You may be thinking, “Of course we have to talk to our customers.” Bear with me. You talk with your customers every day about their orders, their needs and so on. But have you ever taken one step back and asked them really, truly, why they do business with you? This kind of customer research, however valuable, tends to fall to the back burner if it is done at all.
(A separate, but related question: How do they want to do business with you? Our friends over at Distribution Strategy Group are a great resource for helping you answer that question.)
If you aren’t talking with your customers about your value proposition, what are your marketing messages based on? If they’re based on what you think is important to your customers, you may want to reconsider that approach.
There was a lot of talk about value proposition at the recent Sales GPS executive workshop for distributors in Austin. Many companies are convinced they have the best service, people and product, and their marketing messages reflect that. The problem is that their competitors believe the same thing.
Just because you say that your service is the best doesn’t mean that’s actually the case. In fact, in today’s world – depending on the industry – the service standard you’re hitting may be the minimum you have to hit to continue to do business.
If customer research is done right, you will uncover what matters most to your target audience. That usually means you need to rewrite or edit your existing website copy. You may want to highlight a feature or benefit that maybe was previously downplayed on your website. You could build a case study around that. Highlight some testimonials that support it. Bring what matters most to your customers to the forefront.

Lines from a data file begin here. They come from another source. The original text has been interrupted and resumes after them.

(* ===== verification/GoText.v ===== *)
(** * Text encodings of the node: [encoding/base64], UTF-8 and [encoding/json] strings

    What [types.Block] and [types.BlockHeader] use to turn a header into bytes and
    back: a [[]byte] field is a base64 string in JSON, a string is quoted with the
    three characters of HTML markup escaped, and bytes are read as UTF-8. *)

From S2P Require Import Prelude JsValue Json JsonFacts JsonCanon Sha256 Platform World Hash Go.
Local Open Scope Z_scope.

(** ** [encoding/base64], standard alphabet with padding *)

Definition sextet_char (n : Z) : ascii :=
  if n <? 26 then chr (65 + n) else if n <? 52 then chr (71 + n) else if n <? 62 then chr (n - 4)
  else if n =? 62 then "+"%char else "/"%char.

Definition char_sextet (c : ascii) : option Z :=
  let n := code c in
  if (65 <=? n) && (n <=? 90) then Some (n - 65)
  else if (97 <=? n) && (n <=? 122) then Some (n - 71)
  else if (48 <=? n) && (n <=? 57) then Some (n + 4)
  else if n =? 43 then Some 62 else if n =? 47 then Some 63 else None.

Definition chars (l : list ascii) : string := foldr String "" l.

Fixpoint base64 (l : list Z) : string :=
  match l with
  | [] => ""
  | [a] => chars [sextet_char (a / 4); sextet_char (a mod 4 * 16); "="; "="]%char
  | [a; b] => chars [sextet_char (a / 4); sextet_char (a mod 4 * 16 + b / 16); sextet_char (b mod 16 * 4); "="]%char
  | a :: b :: c :: l' =>
      chars [sextet_char (a / 4); sextet_char (a mod 4 * 16 + b / 16);
             sextet_char (b mod 16 * 4 + c / 64); sextet_char (c mod 64)] +:+ base64 l'
  end.

(** [base64.StdEncoding.Decode]: groups of four, padding only in the last one. *)
Fixpoint base64_decode (s : string) : option (list Z) :=
  match s with
  | EmptyString => Some []
  | String c1 (String c2 (String c3 (String c4 s'))) =>
      x ← char_sextet c1; y ← char_sextet c2;
      let a := x * 4 + y / 16 in
      if Ascii.eqb c3 "=" then
        if Ascii.eqb c4 "=" && String.eqb s' "" then Some [a] else None
      else
        z ← char_sextet c3;
        let b := y mod 16 * 16 + z / 4 in
        if Ascii.eqb c4 "=" then if String.eqb s' "" then Some [a; b] else None
        else
          t ← char_sextet c4;
          l ← base64_decode s'; Some (a :: b :: z mod 4 * 64 + t :: l)
  | _ => None
  end.

Lemma sextet_roundtrip n : 0 <= n < 64 ->
  char_sextet (sextet_char n) = Some n /\ Ascii.eqb (sextet_char n) "=" = false.
Proof.
  intros Hn. assert (forall k, (k < 64)%nat -> char_sextet (sextet_char (Z.of_nat k)) = Some (Z.of_nat k) /\
    Ascii.eqb (sextet_char (Z.of_nat k)) "=" = false) as Hk.
  { do 64 (intros [|k]; [done|revert k]). intros k Hk. lia. }
  rewrite <- (Z2Nat.id n) by lia. apply Hk. lia.
Qed.

Ltac sextets :=
  repeat match goal with
  | |- context [char_sextet (sextet_char ?n)] => rewrite (proj1 (sextet_roundtrip n ltac:(Z.div_mod_to_equations; lia)))
  | |- context [Ascii.eqb (sextet_char ?n) "="] => rewrite (proj2 (sextet_roundtrip n ltac:(Z.div_mod_to_equations; lia)))
  end.

Lemma list_ind3 {A} (P : list A -> Prop) :
  P [] -> (forall a, P [a]) -> (forall a b, P [a; b]) -> (forall a b c l, P l -> P (a :: b :: c :: l)) -> forall l, P l.
Proof.
  intros H0 H1 H2 H3. enough (forall l, P l /\ (forall a, P (a :: l)) /\ (forall a b, P (a :: b :: l))) as H by apply H.
  induction l as [|x l (IH0 & IH1 & IH2)]; split_and!; auto.
Qed.

(** Decoding inverts encoding. *)
Lemma base64_roundtrip l : bytes_ok l -> base64_decode (base64 l) = Some l.
Proof.
  unfold bytes_ok, is_byte. induction l as [|a|a b|a b c l IH] using list_ind3; intros Hl;
    repeat (apply Forall_cons in Hl as [?%andb_true_iff Hl]); rewrite ?Z.leb_le, ?Z.ltb_lt in *; [done|..];
    cbn [base64 chars foldr base64_decode String.append]; rewrite ?string_app_cons, ?string_app_nil_l; cbn [base64_decode]; sextets; cbn [mbind option_bind].
  - cbn. do 2 f_equal. Z.div_mod_to_equations; lia.
  - cbn. f_equal. repeat f_equal; Z.div_mod_to_equations; lia.
  - rewrite IH by done. cbn. f_equal. repeat f_equal; Z.div_mod_to_equations; lia.
Qed.

(** ** UTF-8 *)

(** The text of bytes: [None] for bytes that [encode] does not produce. *)
Fixpoint decode (l : list Z) : option string :=
  match l with
  | [] => Some ""
  | b :: l' =>
      if b <? 128 then s ← decode l'; Some (String (chr b) s)
      else match l' with
           | b' :: l'' =>
               if ((b =? 194) || (b =? 195)) && (128 <=? b') && (b' <? 192)
               then s ← decode l''; Some (String (chr ((b - 192) * 64 + (b' - 128))) s) else None
           | [] => None
           end
  end.

Lemma utf8_roundtrip s : decode (encode s) = Some s.
Proof.
  induction s as [|c s IH]; [done|]. cbn [encode].
  assert (forall l, decode ((if code c <? 128 then [code c] else [192 + code c / 64; 128 + code c mod 64]) ++ l) =
    s ← decode l; Some (String c s)) as ->; [|by rewrite IH].
  intros l. destruct c as [[] [] [] [] [] [] [] []]; reflexivity.
Qed.

(** ** Strings of [encoding/json] *)

(** As [QuoteJSONString], and the characters of HTML markup are escaped. *)
Definition go_quote_char (c : ascii) : string :=
  if Ascii.eqb c "<" then "\u003c" else if Ascii.eqb c ">" then "\u003e"
  else if Ascii.eqb c "&" then "\u0026" else quote_char c.

Fixpoint go_quote_chars (s : string) : string :=
  match s with
  | EmptyString => ""
  | String c s' => go_quote_char c +:+ go_quote_chars s'
  end.

Definition go_quote (s : string) : string := String dquote (go_quote_chars s +:+ String dquote "").

Lemma parse_go_quote_char c X :
  parse_chars (go_quote_char c +:+ X) = '(t, r) ← parse_chars X; Some (String c t, r).
Proof. destruct c as [[] [] [] [] [] [] [] []]; reflexivity. Qed.

Lemma parse_chars_go_quote s rest : parse_chars (go_quote_chars s +:+ String dquote rest) = Some (s, rest).
Proof.
  induction s as [|c s IH]; [done|]. cbn [go_quote_chars]. by rewrite <- string_app_assoc, parse_go_quote_char, IH.
Qed.

Lemma reads_go_quote s : reads_head (Str s) (go_quote s).
Proof.
  split; [|eexists _, _; by split_and!].
  intros [|f] rest Hd Hf; [lia|]. unfold go_quote. rewrite string_app_cons, <- string_app_assoc.
  cbn [parse_value]. change (skip_ws (String dquote ?x)) with (String dquote x). cbn match.
  change (Ascii.eqb dquote dquote) with true. cbn match.
  rewrite string_app_cons, string_app_nil_l. by rewrite parse_chars_go_quote.
Qed.

Lemma reads_parse v s : reads v s -> json_parse s = Normal v.
Proof.
  intros Hr. unfold json_parse. specialize (Hr (2 * String.length s + 1)%nat "" eq_refl). rewrite string_app_nil_r in Hr.
  by rewrite Hr by lia.
Qed.

(** ** [encoding/hex] *)

Lemma decodeHex_bytesToHex l : bytes_ok l -> decodeHex (bytesToHex l) = Normal l.
Proof.
  induction 1 as [|b l Hb _ IH]; [done|]. rewrite bytesToHex_cons by done. destruct (byte_digits b Hb) as [E1 E2].
  cbn [decodeHex]. rewrite E1, E2, IH. cbn. do 2 f_equal. pose proof (Z.div_mod b 16 ltac:(lia)). lia.
Qed.

(** ** Fields of structs *)

Definition as_int (bits : Z) (v : value) : outcome Z :=
  match v with
  | Num (Fin m 0) =>
      if (- 2 ^ (bits - 1) <=? m) && (m <? 2 ^ (bits - 1)) then Normal m
      else err "json: cannot unmarshal number into Go value of type int"
  | _ => err "json: cannot unmarshal into Go value of type int"
  end.

(** A [[]byte]. *)
Definition as_bytes (v : value) : outcome (slice Z) :=
  match v with
  | Str s => match base64_decode s with
             | Some l => Normal (Some l)
             | None => err "illegal base64 data"
             end
  | _ => err "json: cannot unmarshal into Go value of type []uint8"
  end.

Definition bytes_text (s : slice Z) : string :=
  match s with None => "null" | Some l => go_quote (base64 l) end.

Definition bytes_json (s : slice Z) : value :=
  match s with None => Null | Some l => Str (base64 l) end.

Definition slice_bytes_ok (s : slice Z) : Prop := bytes_ok (elems s).

Lemma reads_bytes s : reads (bytes_json s) (bytes_text s).
Proof. destruct s; [apply reads_go_quote|]. apply reads_lit. set_solver. Qed.

(** Reading a field that is not [null], and one that may be. *)
Lemma as_uint_ok bits z : 0 <= z < 2 ^ bits -> as_uint bits (Num (int z)) = Normal z.
Proof. intros [H1 H2]. cbn. apply Z.leb_le in H1 as ->. by apply Z.ltb_lt in H2 as ->. Qed.

Lemma as_int_ok bits z : - 2 ^ (bits - 1) <= z < 2 ^ (bits - 1) -> as_int bits (Num (int z)) = Normal z.
Proof. intros [H1 H2]. cbn. apply Z.leb_le in H1 as ->. by apply Z.ltb_lt in H2 as ->. Qed.

Lemma as_bytes_ok l : bytes_ok l -> as_bytes (Str (base64 l)) = Normal (Some l).
Proof. intros Hl. cbn. by rewrite base64_roundtrip. Qed.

And if, in the end, the answer really is “service,” go deeper with your messaging. What’s “service” mean? EVERYONE claims service is their specialty. So if your customers really do business with you because you hands-down have the best customer service team in town, find a way to showcase that that lends credibility to that claim. For example, use extended testimonials, with concrete examples of actual service that went above and beyond.
The bottom line: It’s about maximizing the effectiveness of your marketing.
What you say (or publish) matters, and as one consultant we work with likes to say: It’s not about you. It’s about the customer. And unless you ask, your marketing message may not actually resonate with who you’re trying to reach.